(Stored data entries)
_ _ _ _ _ _ _
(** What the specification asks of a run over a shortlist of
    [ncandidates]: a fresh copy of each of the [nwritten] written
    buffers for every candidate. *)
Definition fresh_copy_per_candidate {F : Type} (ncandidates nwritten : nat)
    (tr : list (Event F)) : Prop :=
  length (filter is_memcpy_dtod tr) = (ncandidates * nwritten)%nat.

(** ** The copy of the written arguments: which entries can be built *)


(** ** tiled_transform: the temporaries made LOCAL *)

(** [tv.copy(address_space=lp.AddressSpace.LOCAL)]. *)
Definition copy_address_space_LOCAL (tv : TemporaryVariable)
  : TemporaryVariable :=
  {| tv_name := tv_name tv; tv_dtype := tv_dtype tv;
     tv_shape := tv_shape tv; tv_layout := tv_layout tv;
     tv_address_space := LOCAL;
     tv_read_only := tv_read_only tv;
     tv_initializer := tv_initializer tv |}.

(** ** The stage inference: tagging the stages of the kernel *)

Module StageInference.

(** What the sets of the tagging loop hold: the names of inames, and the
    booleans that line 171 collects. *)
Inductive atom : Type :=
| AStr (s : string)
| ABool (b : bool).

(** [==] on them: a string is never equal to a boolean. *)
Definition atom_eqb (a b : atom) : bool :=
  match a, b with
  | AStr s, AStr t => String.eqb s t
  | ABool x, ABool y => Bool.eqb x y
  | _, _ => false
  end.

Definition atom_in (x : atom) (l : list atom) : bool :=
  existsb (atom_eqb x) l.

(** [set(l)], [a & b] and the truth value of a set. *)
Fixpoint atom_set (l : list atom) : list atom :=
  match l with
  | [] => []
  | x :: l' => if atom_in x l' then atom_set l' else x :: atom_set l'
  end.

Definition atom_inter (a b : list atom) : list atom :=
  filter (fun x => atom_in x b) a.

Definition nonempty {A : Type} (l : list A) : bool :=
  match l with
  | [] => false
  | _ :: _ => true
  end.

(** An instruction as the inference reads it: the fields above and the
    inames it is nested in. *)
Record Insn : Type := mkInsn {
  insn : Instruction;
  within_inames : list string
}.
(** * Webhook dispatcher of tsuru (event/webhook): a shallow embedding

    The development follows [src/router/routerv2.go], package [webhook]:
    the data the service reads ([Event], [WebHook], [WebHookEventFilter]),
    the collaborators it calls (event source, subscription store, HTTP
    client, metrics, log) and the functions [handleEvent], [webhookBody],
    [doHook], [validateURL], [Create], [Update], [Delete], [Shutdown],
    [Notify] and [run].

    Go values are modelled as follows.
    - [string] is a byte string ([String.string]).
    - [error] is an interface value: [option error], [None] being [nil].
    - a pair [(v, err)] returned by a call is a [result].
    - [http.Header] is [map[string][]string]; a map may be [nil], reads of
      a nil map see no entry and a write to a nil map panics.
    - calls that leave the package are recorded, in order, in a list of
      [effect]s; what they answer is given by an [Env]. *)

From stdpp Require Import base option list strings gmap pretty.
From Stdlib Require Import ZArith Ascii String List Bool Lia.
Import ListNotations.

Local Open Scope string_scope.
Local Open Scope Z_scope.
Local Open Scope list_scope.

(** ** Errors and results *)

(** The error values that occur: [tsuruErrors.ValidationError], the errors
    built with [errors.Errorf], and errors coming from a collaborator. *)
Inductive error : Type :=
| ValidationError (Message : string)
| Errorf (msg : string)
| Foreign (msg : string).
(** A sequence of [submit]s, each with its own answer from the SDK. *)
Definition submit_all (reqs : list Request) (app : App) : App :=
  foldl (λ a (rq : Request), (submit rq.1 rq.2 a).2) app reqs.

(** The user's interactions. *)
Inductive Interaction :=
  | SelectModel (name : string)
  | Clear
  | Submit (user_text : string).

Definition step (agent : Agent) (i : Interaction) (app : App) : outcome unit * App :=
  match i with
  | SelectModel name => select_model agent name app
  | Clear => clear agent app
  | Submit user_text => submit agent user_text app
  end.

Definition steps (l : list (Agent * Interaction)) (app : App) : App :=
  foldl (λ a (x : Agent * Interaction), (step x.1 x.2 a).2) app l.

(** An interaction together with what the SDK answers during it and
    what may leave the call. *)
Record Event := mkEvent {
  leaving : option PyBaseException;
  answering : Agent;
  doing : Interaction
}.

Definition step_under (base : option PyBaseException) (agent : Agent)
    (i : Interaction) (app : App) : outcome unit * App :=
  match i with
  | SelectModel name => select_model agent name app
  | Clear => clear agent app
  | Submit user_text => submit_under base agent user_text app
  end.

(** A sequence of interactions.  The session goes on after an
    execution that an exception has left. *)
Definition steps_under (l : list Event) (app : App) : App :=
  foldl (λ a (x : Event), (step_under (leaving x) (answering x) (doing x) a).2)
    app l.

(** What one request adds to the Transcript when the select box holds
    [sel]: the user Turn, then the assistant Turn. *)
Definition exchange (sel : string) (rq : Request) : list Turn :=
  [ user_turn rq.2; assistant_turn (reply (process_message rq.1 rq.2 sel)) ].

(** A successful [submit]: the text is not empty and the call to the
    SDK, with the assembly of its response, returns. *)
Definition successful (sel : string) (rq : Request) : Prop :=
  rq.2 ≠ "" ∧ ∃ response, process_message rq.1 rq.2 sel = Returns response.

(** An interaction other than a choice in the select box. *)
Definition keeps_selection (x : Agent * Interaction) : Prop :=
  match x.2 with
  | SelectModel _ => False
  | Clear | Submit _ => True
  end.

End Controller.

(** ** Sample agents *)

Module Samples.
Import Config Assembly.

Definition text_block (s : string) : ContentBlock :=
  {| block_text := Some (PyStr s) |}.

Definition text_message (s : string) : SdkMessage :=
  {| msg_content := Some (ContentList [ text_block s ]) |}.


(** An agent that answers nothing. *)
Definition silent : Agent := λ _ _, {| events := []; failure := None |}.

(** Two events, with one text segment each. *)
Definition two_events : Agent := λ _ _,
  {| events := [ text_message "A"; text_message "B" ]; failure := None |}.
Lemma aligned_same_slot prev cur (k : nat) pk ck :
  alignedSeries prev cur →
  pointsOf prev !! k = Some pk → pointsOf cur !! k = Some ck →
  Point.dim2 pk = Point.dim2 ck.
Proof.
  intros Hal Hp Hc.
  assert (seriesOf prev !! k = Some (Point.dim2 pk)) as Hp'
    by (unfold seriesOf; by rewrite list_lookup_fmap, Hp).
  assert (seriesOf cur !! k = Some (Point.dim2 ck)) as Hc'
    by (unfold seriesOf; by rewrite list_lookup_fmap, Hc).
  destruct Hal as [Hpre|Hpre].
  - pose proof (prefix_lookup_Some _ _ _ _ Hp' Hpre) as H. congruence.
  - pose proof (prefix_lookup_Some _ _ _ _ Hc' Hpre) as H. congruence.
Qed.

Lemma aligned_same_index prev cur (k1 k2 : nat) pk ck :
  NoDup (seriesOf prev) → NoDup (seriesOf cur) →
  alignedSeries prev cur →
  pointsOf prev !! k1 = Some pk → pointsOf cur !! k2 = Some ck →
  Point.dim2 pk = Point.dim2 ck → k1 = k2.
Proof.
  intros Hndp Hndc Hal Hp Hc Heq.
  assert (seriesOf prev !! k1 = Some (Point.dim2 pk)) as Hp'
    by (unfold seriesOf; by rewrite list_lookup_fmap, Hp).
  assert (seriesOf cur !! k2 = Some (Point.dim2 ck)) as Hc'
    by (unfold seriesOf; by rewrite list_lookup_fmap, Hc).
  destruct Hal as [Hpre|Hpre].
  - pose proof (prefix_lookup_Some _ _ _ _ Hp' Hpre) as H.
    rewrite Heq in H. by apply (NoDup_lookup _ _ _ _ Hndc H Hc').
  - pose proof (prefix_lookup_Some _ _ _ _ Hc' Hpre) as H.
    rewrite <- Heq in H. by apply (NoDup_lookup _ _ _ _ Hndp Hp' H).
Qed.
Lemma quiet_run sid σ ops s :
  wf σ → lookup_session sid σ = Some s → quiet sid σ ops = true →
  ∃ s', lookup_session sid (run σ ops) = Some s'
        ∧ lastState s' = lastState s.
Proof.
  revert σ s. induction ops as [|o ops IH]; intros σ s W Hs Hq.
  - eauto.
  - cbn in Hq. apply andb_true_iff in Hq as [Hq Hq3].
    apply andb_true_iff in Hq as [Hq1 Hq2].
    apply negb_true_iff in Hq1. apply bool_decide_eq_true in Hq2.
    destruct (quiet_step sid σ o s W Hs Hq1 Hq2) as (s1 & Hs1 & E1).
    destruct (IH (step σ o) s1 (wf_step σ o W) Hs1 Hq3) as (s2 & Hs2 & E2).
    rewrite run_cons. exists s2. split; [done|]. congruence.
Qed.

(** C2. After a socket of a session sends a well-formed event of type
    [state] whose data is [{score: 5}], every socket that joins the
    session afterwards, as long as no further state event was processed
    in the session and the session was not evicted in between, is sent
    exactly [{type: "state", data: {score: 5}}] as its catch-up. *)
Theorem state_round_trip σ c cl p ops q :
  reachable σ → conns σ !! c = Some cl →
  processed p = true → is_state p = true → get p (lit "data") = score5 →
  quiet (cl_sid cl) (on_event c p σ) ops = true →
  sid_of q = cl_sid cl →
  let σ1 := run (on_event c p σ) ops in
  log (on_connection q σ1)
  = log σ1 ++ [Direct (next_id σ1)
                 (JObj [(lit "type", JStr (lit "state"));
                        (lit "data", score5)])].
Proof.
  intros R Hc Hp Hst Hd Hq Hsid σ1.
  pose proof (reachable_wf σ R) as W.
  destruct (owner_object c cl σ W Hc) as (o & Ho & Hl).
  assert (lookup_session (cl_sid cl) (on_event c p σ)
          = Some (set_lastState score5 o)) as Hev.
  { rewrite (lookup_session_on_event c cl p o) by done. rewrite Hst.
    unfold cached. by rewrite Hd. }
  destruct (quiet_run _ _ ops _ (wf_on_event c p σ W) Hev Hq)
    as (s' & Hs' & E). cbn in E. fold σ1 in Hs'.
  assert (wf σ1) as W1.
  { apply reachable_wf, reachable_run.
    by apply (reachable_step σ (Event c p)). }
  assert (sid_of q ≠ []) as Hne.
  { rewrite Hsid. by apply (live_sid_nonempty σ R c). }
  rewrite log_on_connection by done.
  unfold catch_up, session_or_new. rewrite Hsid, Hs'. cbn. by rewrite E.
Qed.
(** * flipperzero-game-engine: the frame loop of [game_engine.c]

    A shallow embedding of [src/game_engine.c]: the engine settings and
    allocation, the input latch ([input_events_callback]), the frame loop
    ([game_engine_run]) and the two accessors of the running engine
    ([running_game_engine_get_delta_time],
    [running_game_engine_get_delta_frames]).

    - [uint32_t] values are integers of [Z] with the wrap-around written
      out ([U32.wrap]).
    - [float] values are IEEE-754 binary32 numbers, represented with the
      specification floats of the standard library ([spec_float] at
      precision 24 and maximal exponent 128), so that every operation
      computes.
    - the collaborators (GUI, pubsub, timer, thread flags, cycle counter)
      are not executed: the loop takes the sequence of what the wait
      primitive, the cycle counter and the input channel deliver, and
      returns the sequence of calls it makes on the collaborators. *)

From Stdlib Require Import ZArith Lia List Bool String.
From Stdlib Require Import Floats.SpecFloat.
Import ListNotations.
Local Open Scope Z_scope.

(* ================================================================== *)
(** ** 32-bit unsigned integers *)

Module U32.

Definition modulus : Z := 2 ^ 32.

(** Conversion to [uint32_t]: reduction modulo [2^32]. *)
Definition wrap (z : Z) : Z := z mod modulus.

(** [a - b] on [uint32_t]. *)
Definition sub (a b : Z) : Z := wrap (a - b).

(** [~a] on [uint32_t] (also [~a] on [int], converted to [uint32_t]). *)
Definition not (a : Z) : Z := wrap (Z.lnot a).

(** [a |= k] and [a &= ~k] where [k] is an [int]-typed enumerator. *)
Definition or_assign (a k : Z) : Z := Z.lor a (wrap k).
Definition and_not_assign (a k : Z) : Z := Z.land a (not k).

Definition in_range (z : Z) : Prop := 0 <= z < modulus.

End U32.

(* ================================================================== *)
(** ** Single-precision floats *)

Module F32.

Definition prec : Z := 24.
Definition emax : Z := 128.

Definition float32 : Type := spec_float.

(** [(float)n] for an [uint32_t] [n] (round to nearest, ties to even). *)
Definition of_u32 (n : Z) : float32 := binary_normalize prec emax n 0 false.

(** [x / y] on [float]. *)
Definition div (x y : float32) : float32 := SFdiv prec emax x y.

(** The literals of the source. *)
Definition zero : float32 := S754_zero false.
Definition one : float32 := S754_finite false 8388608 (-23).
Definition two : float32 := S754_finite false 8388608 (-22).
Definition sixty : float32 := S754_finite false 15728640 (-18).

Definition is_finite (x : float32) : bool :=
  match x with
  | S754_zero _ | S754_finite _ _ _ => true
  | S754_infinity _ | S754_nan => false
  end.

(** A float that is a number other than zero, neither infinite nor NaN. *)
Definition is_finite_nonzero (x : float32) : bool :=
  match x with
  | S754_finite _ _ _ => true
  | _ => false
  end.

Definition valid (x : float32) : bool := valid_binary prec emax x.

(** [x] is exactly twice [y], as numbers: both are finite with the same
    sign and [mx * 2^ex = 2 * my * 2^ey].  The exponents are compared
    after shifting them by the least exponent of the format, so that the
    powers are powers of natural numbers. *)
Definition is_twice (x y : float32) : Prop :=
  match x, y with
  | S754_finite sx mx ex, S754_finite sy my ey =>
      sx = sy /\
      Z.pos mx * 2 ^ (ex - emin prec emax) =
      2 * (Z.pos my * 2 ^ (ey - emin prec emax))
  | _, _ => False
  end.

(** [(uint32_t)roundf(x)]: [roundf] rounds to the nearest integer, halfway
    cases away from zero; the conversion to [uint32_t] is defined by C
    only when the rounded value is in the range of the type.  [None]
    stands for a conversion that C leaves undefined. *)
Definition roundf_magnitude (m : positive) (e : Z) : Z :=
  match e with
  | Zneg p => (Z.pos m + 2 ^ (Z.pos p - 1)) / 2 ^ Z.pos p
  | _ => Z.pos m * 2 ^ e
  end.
_ _ _ _ _ _ _
Instructions to follow: Would you copy out exactly the lines above that start at the one containing "Module U32." and end at the one containing "Definition valid (x", inclusive?

Answer for the task:
Module U32.

Definition modulus : Z := 2 ^ 32.

(** Conversion to [uint32_t]: reduction modulo [2^32]. *)
Definition wrap (z : Z) : Z := z mod modulus.

(** [a - b] on [uint32_t]. *)
Definition sub (a b : Z) : Z := wrap (a - b).

(** [~a] on [uint32_t] (also [~a] on [int], converted to [uint32_t]). *)
Definition not (a : Z) : Z := wrap (Z.lnot a).

(** [a |= k] and [a &= ~k] where [k] is an [int]-typed enumerator. *)
Definition or_assign (a k : Z) : Z := Z.lor a (wrap k).
Definition and_not_assign (a k : Z) : Z := Z.land a (not k).

Definition in_range (z : Z) : Prop := 0 <= z < modulus.

End U32.

(* ================================================================== *)
(** ** Single-precision floats *)

Module F32.

Definition prec : Z := 24.
Definition emax : Z := 128.

Definition float32 : Type := spec_float.

(** [(float)n] for an [uint32_t] [n] (round to nearest, ties to even). *)
Definition of_u32 (n : Z) : float32 := binary_normalize prec emax n 0 false.

(** [x / y] on [float]. *)
Definition div (x y : float32) : float32 := SFdiv prec emax x y.

(** The literals of the source. *)
Definition zero : float32 := S754_zero false.
Definition one : float32 := S754_finite false 8388608 (-23).
Definition two : float32 := S754_finite false 8388608 (-22).
Definition sixty : float32 := S754_finite false 15728640 (-18).

Definition is_finite (x : float32) : bool :=
  match x with
  | S754_zero _ | S754_finite _ _ _ => true
  | S754_infinity _ | S754_nan => false
  end.

(** A float that is a number other than zero, neither infinite nor NaN. *)
Definition is_finite_nonzero (x : float32) : bool :=
  match x with
  | S754_finite _ _ _ => true
  | _ => false
  end.

Definition valid (x : float32) : bool := valid_binary prec emax x.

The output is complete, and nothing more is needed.